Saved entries

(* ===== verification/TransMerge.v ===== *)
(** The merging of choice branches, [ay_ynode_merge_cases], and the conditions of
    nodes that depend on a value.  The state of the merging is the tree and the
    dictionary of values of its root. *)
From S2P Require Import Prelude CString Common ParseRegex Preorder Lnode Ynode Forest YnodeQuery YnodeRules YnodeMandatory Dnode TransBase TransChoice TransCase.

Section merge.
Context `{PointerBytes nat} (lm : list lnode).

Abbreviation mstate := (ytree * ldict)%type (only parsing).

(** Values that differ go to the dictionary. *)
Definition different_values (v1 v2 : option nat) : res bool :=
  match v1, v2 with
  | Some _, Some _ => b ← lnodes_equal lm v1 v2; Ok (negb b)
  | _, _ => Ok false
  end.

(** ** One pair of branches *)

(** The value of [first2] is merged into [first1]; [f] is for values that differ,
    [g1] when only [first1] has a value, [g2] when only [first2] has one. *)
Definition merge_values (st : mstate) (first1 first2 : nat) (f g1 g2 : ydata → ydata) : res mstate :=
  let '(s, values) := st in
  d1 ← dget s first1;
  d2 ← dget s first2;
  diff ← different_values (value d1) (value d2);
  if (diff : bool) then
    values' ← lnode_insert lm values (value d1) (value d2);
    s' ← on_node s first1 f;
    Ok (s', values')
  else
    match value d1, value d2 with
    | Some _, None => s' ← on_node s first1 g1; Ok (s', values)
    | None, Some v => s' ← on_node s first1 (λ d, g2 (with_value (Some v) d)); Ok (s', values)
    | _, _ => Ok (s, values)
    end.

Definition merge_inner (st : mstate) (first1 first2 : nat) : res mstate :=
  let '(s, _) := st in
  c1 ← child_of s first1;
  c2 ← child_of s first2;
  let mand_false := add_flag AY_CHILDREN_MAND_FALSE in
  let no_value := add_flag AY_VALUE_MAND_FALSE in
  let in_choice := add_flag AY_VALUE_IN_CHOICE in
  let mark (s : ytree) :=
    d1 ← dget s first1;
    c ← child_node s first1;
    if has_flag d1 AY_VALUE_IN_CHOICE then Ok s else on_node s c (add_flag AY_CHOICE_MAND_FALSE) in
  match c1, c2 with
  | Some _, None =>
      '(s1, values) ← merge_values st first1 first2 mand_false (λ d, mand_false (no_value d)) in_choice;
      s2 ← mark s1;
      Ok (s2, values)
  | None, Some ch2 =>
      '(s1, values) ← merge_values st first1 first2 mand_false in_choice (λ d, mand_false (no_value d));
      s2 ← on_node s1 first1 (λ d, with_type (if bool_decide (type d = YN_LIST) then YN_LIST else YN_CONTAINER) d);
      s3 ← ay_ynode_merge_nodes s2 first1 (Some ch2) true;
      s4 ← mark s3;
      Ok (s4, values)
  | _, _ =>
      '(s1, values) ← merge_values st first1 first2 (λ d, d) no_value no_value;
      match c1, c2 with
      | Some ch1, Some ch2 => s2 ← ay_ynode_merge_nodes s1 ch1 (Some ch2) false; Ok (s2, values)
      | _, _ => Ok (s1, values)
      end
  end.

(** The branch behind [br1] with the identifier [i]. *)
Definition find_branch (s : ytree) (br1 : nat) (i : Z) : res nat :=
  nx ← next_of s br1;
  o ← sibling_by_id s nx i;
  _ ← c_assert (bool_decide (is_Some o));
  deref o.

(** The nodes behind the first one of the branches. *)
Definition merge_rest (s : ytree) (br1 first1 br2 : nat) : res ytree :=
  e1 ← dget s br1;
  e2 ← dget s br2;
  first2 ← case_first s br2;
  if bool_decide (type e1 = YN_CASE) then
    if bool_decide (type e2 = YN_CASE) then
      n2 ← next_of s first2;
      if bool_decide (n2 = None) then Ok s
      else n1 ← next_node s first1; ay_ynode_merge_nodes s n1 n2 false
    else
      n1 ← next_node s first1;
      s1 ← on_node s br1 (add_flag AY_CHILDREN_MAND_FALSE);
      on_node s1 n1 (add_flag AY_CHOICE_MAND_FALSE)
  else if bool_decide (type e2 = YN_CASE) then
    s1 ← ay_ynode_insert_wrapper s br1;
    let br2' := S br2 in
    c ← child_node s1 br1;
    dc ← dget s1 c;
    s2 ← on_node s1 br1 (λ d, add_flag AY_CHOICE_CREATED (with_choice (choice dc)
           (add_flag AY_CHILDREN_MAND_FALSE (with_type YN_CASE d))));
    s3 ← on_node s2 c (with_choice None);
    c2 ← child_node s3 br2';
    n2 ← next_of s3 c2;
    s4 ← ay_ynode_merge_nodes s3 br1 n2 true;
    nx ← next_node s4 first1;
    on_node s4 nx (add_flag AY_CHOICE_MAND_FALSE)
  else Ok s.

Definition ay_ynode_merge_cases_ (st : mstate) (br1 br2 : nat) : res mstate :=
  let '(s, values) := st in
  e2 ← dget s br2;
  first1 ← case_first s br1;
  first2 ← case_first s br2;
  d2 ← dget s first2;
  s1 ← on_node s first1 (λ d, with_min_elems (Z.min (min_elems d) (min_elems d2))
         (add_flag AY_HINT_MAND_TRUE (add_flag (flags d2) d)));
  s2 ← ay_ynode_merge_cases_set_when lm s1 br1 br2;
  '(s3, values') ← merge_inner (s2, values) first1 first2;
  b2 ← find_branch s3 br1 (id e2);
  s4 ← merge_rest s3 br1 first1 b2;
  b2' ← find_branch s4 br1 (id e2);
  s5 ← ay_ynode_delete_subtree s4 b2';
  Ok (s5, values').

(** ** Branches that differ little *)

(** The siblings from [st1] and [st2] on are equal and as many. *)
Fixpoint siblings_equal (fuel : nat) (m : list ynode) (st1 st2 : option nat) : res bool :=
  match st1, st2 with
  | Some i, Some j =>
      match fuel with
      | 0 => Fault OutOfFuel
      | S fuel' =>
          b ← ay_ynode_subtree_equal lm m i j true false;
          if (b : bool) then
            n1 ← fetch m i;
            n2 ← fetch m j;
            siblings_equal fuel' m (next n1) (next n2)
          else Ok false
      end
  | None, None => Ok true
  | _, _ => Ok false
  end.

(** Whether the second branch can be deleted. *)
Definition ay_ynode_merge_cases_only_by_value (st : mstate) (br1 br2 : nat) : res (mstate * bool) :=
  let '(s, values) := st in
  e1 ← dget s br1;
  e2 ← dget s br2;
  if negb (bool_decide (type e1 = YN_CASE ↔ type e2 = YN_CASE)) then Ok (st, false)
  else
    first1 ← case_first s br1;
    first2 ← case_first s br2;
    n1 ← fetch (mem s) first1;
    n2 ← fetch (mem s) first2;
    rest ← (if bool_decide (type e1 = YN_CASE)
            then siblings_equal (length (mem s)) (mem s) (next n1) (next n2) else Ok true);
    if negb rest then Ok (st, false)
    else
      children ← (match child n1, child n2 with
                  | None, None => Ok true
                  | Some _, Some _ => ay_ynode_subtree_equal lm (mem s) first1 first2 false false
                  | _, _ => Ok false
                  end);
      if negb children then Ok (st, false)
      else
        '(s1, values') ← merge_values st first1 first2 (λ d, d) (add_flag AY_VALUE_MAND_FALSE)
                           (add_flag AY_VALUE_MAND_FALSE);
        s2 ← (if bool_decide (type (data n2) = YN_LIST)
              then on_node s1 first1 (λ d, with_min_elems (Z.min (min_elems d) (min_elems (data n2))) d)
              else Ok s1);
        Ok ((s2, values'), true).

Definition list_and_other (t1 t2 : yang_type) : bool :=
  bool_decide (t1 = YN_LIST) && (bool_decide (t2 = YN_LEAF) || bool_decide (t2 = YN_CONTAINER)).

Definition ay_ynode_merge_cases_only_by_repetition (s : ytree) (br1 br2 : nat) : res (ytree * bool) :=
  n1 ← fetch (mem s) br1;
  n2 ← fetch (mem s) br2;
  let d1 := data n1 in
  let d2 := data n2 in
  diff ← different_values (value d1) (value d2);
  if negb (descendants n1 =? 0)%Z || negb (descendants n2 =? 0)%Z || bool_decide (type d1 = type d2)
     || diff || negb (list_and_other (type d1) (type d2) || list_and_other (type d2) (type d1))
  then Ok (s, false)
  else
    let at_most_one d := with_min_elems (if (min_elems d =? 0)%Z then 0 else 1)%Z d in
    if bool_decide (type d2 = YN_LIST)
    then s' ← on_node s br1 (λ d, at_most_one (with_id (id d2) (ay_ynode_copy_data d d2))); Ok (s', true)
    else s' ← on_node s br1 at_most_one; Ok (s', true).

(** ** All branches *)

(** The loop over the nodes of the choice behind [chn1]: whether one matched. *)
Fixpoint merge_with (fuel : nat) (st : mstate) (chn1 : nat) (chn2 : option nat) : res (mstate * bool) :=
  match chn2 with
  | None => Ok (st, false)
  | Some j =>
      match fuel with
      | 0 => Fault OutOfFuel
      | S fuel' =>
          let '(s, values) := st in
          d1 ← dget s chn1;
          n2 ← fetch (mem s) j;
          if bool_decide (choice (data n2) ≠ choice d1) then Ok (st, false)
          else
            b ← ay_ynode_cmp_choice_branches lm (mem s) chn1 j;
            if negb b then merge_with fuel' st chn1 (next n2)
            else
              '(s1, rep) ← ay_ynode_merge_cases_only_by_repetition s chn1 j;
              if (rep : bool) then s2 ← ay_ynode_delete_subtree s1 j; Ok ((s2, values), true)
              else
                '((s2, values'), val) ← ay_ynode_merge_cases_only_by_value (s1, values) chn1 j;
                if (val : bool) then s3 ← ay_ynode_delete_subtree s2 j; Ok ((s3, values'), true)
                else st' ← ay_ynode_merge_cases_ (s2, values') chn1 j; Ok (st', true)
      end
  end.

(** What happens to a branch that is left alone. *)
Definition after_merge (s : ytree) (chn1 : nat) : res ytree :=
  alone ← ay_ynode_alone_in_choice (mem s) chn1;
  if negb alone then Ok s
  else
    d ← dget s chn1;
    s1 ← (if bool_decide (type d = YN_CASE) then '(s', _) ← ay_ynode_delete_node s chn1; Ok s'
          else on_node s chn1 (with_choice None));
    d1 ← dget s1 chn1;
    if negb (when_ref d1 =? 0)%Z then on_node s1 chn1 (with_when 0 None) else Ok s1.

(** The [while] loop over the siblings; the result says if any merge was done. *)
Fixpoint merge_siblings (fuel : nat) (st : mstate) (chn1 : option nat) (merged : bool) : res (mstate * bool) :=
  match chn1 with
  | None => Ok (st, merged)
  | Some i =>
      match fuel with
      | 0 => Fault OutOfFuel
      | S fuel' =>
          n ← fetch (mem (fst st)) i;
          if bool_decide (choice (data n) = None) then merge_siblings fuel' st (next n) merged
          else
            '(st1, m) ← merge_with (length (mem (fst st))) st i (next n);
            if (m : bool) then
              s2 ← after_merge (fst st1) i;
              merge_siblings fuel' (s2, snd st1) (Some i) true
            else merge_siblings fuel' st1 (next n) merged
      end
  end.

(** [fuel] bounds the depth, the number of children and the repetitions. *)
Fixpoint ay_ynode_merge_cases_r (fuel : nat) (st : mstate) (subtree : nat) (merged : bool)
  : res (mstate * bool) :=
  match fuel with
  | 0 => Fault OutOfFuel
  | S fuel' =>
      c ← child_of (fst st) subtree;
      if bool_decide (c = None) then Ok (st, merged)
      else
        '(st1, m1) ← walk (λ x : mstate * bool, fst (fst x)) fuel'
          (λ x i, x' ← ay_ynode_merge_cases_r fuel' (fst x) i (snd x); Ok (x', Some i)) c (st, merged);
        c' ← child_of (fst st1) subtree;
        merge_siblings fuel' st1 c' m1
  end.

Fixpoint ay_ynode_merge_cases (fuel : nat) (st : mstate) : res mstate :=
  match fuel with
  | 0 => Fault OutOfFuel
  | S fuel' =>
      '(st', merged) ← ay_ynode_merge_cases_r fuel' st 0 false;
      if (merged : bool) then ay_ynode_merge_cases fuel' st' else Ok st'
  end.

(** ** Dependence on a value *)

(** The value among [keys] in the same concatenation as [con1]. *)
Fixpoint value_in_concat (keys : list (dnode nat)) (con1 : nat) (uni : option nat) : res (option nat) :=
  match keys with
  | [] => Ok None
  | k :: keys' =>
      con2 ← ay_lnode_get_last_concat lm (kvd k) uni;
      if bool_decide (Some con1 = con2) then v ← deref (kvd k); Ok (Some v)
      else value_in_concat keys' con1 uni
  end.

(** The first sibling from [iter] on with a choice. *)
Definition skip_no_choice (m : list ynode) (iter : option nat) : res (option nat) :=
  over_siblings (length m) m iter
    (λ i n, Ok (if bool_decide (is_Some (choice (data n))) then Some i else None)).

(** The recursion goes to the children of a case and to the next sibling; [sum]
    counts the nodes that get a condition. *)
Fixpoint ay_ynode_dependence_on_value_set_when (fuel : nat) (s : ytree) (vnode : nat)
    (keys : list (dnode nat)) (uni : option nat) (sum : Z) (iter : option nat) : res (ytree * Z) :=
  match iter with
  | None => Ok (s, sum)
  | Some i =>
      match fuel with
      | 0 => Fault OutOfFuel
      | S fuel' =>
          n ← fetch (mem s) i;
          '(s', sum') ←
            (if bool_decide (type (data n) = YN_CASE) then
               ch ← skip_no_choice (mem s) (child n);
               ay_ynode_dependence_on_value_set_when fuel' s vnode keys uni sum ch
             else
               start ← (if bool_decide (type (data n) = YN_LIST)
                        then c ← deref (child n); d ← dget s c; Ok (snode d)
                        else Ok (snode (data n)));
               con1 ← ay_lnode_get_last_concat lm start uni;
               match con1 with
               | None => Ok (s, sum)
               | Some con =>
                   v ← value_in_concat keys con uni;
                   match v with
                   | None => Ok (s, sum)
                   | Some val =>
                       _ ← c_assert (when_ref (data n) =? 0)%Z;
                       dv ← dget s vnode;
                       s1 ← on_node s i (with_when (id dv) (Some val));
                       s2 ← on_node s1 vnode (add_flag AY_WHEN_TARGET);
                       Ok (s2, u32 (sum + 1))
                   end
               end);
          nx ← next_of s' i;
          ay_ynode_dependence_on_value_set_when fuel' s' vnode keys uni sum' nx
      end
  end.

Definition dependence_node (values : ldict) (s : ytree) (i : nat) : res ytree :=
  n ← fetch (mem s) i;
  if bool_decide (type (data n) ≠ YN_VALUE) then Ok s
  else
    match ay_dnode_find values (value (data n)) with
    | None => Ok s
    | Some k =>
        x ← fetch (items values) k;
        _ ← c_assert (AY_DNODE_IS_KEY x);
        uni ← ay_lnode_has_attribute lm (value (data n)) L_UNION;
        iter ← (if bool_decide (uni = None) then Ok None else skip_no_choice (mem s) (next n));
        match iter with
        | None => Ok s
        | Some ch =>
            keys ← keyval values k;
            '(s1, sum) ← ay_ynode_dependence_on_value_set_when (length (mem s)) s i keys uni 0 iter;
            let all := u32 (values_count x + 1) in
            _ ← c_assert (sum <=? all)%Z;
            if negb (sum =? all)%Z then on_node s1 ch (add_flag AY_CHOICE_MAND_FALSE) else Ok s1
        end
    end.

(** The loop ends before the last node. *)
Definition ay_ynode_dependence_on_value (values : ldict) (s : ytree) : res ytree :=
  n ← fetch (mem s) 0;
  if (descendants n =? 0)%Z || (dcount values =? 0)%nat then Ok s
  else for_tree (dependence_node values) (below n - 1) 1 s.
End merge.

==

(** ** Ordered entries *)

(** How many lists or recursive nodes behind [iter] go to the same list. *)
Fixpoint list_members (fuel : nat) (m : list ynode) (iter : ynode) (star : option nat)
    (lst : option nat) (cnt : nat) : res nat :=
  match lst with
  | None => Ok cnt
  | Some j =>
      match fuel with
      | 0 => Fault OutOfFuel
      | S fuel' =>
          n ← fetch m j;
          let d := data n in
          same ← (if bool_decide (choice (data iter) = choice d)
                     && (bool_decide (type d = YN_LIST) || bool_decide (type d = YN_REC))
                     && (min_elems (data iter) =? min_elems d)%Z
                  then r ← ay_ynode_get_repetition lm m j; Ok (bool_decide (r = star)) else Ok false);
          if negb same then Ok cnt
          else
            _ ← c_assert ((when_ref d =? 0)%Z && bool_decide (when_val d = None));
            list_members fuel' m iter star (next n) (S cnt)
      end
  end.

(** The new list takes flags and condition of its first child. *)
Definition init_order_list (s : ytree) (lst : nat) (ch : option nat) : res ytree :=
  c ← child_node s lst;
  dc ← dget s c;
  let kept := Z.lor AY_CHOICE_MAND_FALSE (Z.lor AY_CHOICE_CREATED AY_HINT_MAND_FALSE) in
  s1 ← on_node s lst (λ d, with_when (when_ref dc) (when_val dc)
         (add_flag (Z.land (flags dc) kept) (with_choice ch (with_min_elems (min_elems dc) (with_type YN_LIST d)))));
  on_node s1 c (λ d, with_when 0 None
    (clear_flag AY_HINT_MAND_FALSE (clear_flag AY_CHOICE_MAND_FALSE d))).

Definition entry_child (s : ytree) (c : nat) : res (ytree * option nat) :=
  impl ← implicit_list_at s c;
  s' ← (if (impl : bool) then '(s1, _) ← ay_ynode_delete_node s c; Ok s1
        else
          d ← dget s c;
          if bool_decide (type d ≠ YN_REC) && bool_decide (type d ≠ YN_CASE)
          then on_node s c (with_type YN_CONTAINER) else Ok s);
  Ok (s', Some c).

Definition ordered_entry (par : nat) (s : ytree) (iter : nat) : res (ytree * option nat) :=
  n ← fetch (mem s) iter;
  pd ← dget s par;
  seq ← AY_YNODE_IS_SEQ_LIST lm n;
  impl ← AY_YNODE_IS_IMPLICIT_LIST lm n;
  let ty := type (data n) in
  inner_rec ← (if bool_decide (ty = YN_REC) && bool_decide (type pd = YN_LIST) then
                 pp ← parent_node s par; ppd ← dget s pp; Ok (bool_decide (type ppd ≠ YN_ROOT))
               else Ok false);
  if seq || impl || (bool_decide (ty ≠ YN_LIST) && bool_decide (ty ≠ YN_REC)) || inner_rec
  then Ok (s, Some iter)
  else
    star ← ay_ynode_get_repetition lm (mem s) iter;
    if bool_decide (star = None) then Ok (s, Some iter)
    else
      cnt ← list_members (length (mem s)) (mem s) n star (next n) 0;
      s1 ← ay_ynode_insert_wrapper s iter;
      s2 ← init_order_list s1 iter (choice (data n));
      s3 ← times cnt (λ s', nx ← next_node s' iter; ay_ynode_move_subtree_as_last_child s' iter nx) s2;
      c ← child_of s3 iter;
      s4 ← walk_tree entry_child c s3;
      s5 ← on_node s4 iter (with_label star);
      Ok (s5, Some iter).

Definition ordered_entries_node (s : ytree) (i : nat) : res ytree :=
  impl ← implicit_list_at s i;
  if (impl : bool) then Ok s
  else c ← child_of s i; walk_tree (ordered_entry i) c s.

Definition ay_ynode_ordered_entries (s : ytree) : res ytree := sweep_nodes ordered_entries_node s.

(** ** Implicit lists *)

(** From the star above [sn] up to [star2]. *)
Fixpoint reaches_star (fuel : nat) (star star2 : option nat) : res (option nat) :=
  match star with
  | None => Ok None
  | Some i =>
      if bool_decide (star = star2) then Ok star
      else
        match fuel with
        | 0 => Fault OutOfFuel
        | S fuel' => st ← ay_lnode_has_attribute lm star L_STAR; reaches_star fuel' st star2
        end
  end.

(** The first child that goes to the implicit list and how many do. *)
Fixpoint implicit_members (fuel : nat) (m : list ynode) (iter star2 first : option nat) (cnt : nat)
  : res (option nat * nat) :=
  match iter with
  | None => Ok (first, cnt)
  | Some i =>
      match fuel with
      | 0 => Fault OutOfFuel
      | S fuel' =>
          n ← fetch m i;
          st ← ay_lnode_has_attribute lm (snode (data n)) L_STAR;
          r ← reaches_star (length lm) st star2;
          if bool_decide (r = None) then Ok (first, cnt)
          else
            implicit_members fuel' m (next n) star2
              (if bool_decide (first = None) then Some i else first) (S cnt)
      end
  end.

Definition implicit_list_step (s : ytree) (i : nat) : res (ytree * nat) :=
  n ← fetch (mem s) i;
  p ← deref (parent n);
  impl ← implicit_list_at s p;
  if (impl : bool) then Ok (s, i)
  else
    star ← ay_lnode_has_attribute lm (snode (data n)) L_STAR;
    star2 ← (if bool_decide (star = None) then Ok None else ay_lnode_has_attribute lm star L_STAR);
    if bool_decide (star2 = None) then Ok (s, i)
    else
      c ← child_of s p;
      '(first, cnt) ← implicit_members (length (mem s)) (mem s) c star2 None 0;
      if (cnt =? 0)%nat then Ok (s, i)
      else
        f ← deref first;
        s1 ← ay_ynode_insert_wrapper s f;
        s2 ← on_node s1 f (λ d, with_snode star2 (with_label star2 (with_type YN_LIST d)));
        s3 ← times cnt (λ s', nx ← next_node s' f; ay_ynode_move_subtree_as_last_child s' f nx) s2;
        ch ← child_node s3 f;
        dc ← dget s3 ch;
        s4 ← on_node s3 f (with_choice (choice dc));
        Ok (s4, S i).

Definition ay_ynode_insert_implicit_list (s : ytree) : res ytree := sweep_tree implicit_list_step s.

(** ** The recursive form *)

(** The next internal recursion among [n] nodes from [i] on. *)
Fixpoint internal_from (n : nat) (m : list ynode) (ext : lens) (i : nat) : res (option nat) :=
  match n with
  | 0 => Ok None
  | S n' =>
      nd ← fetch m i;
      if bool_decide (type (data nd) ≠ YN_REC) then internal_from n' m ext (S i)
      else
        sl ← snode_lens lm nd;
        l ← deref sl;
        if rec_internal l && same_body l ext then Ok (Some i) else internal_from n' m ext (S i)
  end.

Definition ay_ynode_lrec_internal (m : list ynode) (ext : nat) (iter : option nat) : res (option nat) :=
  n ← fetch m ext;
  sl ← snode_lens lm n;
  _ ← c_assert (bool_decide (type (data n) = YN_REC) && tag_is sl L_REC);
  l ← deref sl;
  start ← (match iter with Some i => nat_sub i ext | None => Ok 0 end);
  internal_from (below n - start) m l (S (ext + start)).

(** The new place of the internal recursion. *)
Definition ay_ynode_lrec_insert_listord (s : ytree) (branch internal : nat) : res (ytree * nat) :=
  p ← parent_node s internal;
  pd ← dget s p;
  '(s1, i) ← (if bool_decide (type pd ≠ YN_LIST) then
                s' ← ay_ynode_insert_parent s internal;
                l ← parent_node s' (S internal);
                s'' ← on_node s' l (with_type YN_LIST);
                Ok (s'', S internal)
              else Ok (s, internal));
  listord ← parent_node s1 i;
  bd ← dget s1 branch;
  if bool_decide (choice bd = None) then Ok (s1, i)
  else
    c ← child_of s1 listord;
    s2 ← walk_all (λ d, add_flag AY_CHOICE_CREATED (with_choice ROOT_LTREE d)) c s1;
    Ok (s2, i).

§ EXERCISE DESCRIPTION
Retype only this portion of the data above: the line containing "s3 ← times cnt (λ s', nx ← next_node s' iter;", the line containing "if bool_decide (star = star2)", and all lines between them, exactly.

§ FINISHED TASK
      s3 ← times cnt (λ s', nx ← next_node s' iter; ay_ynode_move_subtree_as_last_child s' iter nx) s2;
      c ← child_of s3 iter;
      s4 ← walk_tree entry_child c s3;
      s5 ← on_node s4 iter (with_label star);
      Ok (s5, Some iter).

Definition ordered_entries_node (s : ytree) (i : nat) : res ytree :=
  impl ← implicit_list_at s i;
  if (impl : bool) then Ok s
  else c ← child_of s i; walk_tree (ordered_entry i) c s.

Definition ay_ynode_ordered_entries (s : ytree) : res ytree := sweep_nodes ordered_entries_node s.

(** ** Implicit lists *)

(** From the star above [sn] up to [star2]. *)
Fixpoint reaches_star (fuel : nat) (star star2 : option nat) : res (option nat) :=
  match star with
  | None => Ok None
  | Some i =>
      if bool_decide (star = star2) then Ok star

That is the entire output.